(PROVIDED INFORMATION Opens)
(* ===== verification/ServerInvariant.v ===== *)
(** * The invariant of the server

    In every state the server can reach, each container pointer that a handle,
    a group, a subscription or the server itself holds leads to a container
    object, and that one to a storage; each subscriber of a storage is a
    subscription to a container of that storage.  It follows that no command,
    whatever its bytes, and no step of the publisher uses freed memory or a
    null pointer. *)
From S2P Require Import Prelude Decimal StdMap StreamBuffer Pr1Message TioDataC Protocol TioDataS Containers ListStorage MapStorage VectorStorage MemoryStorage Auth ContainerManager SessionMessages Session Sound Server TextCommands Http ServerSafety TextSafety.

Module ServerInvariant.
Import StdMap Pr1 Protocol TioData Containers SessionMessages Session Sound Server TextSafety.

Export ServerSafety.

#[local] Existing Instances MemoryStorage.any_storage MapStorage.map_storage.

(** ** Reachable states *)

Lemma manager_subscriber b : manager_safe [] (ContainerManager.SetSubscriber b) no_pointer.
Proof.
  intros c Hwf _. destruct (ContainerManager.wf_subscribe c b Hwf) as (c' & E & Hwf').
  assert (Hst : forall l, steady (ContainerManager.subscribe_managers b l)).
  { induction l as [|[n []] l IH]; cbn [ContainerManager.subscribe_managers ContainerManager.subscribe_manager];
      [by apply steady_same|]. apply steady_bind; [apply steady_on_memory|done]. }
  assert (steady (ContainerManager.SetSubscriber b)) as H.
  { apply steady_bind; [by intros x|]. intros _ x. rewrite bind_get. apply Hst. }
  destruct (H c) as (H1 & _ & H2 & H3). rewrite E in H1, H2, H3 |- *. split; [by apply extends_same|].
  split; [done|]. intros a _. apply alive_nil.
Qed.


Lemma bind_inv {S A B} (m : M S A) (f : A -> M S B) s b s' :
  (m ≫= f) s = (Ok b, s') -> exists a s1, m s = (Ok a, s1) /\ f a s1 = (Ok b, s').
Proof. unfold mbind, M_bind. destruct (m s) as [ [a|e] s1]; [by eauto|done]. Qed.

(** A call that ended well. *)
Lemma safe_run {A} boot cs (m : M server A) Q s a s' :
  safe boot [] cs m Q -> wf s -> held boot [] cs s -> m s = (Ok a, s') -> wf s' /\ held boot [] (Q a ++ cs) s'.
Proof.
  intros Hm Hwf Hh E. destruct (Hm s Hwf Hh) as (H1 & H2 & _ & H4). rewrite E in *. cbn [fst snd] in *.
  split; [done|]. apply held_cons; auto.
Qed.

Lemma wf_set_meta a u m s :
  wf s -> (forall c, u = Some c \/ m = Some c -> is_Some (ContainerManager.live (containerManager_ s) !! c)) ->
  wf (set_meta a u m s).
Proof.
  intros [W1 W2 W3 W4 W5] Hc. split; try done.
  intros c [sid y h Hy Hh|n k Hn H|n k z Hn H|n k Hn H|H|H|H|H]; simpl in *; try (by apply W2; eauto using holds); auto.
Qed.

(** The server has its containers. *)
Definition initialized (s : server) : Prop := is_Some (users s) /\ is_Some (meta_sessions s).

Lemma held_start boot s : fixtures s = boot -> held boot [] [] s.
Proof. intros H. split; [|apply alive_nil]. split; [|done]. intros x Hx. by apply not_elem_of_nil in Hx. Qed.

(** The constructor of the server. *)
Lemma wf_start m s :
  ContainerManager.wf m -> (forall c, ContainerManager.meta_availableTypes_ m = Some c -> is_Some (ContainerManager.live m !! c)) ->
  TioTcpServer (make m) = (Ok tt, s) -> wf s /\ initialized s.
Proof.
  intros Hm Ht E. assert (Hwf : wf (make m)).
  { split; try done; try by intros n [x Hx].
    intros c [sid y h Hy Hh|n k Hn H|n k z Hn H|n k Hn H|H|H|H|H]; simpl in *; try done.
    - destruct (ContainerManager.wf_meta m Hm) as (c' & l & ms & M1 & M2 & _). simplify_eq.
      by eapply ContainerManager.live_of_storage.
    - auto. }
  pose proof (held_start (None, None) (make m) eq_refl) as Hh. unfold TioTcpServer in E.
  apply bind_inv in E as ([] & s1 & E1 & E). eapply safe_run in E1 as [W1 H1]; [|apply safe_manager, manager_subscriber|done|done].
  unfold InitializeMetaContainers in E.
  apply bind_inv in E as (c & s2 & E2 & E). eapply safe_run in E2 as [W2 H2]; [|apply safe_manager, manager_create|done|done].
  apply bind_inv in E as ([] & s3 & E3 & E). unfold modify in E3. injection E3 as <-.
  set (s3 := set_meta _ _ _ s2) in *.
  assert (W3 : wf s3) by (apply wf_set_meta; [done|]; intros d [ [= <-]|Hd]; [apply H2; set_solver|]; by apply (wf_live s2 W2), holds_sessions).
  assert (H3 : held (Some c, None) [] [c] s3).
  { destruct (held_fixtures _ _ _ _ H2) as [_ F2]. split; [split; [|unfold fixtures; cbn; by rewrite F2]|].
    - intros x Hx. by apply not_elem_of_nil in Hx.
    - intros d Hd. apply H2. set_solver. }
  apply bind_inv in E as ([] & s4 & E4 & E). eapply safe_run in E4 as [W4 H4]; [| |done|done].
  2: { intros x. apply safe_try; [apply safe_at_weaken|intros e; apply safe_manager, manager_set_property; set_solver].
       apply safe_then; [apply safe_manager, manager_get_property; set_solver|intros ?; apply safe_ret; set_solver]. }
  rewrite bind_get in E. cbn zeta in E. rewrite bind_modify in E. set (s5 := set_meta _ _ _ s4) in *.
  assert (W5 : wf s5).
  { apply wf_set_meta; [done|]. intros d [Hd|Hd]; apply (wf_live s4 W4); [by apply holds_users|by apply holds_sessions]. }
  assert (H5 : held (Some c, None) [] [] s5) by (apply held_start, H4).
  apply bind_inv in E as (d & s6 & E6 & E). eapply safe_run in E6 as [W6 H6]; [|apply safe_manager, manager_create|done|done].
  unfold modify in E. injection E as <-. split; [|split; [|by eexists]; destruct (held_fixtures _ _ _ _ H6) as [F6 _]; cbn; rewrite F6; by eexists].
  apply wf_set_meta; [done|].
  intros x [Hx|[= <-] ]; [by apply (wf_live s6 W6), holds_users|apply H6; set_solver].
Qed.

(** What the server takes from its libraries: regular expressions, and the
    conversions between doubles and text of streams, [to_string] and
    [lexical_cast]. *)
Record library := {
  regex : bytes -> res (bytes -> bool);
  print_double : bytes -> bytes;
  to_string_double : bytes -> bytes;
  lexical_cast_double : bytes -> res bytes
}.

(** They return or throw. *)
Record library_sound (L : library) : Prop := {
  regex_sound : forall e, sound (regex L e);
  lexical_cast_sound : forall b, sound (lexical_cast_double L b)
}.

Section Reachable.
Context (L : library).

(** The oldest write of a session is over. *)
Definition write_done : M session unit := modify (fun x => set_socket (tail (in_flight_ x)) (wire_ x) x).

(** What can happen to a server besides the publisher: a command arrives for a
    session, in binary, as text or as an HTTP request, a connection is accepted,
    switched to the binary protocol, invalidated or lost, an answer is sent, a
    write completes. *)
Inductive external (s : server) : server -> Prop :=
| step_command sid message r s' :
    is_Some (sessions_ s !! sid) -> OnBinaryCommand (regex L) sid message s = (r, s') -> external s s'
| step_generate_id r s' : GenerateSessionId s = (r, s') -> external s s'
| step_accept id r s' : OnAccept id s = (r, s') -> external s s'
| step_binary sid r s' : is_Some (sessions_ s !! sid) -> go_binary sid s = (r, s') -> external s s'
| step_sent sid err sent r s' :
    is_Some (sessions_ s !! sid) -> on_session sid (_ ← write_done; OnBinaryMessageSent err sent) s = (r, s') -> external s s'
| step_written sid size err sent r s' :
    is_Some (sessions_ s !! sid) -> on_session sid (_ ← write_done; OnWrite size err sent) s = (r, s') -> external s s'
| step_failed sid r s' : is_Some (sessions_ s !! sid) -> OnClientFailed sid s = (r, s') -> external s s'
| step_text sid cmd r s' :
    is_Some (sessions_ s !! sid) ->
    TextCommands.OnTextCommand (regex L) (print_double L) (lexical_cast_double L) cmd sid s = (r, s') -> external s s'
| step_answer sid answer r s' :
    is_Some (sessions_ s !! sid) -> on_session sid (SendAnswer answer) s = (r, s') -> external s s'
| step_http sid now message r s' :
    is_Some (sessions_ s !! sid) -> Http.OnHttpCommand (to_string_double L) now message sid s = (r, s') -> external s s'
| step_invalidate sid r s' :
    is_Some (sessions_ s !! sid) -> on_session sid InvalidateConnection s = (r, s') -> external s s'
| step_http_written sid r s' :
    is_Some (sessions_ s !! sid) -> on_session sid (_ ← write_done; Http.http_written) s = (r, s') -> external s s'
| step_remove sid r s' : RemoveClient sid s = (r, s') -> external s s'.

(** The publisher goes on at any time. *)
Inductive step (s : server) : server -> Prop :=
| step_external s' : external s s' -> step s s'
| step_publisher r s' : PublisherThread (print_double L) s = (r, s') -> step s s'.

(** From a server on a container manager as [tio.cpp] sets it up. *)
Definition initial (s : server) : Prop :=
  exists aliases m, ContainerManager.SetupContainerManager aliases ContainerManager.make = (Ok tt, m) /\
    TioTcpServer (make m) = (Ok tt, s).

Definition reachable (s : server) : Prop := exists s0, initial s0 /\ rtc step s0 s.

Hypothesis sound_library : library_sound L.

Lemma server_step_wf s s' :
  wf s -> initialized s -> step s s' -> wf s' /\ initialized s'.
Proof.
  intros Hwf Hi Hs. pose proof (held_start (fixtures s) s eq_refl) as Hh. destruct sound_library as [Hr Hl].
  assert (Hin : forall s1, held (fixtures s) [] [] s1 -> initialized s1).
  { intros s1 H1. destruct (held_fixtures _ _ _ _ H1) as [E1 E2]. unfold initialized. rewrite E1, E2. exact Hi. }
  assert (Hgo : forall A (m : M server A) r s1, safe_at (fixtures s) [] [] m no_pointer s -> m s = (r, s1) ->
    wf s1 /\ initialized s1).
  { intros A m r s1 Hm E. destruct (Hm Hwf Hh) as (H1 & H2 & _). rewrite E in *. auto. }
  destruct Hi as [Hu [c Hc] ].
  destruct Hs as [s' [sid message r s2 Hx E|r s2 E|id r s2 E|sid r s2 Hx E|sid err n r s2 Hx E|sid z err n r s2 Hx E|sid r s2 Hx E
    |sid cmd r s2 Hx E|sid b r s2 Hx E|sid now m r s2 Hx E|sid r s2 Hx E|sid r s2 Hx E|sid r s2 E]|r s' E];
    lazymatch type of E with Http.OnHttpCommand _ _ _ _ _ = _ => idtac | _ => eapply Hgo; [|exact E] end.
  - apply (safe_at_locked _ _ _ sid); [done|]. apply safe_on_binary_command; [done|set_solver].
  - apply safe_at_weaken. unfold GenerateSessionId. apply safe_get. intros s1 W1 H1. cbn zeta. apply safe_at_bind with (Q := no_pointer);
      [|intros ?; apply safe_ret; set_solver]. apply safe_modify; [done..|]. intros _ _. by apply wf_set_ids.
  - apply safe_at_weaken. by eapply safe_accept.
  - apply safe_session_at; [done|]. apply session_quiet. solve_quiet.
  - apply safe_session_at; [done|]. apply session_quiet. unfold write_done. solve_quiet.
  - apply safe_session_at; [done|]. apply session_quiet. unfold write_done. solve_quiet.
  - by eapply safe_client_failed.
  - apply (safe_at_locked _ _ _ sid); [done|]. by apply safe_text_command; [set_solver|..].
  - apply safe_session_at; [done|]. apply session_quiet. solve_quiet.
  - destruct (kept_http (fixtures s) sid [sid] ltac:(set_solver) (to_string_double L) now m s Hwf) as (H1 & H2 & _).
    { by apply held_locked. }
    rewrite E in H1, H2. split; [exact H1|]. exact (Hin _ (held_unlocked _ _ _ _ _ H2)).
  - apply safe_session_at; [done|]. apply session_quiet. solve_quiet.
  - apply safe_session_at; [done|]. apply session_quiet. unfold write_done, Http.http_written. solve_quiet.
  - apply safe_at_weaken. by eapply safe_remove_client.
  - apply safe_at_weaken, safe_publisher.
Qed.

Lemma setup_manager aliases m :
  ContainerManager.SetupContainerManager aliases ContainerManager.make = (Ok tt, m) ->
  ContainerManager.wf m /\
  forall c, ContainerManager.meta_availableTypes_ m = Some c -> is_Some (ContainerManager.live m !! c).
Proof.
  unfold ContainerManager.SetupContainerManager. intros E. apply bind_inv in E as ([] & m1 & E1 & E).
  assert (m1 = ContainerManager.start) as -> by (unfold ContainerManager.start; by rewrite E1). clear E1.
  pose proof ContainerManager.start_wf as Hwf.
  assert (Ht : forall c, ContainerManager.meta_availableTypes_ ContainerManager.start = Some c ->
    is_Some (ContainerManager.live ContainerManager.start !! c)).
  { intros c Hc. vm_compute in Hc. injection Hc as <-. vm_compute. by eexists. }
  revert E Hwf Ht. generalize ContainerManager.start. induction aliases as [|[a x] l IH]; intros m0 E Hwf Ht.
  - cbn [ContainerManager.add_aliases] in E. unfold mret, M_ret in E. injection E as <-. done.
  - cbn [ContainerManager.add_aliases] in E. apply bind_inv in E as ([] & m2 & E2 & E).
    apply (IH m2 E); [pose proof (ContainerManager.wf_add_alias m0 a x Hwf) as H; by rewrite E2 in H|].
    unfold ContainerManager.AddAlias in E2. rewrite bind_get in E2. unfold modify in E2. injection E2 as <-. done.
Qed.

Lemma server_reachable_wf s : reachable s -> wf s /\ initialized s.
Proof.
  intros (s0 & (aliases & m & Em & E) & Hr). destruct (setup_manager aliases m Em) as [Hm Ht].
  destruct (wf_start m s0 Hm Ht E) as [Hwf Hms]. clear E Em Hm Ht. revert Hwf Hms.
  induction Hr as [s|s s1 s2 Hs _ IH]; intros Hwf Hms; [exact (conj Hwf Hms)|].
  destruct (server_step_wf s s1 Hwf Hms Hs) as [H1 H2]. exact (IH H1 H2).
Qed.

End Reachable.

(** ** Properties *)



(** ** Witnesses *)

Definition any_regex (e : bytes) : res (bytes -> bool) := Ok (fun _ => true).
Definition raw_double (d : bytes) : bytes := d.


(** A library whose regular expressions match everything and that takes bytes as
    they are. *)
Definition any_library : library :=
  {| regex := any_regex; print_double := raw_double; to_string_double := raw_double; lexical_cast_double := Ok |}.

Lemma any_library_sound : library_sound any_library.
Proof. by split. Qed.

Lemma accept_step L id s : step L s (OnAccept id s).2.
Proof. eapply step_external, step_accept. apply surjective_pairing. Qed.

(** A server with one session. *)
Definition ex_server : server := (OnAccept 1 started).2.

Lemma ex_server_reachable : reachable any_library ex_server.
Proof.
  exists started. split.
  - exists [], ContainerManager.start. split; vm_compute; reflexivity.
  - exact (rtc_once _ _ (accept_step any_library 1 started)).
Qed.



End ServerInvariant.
(PROVIDED INFORMATION Closes)
**WHAT IS EXPECTED:** Copy each line of the data above that holds "takes".

**ANSWER BELOW:**
(** What the server takes from its libraries: regular expressions, and the
(** A library whose regular expressions match everything and that takes bytes as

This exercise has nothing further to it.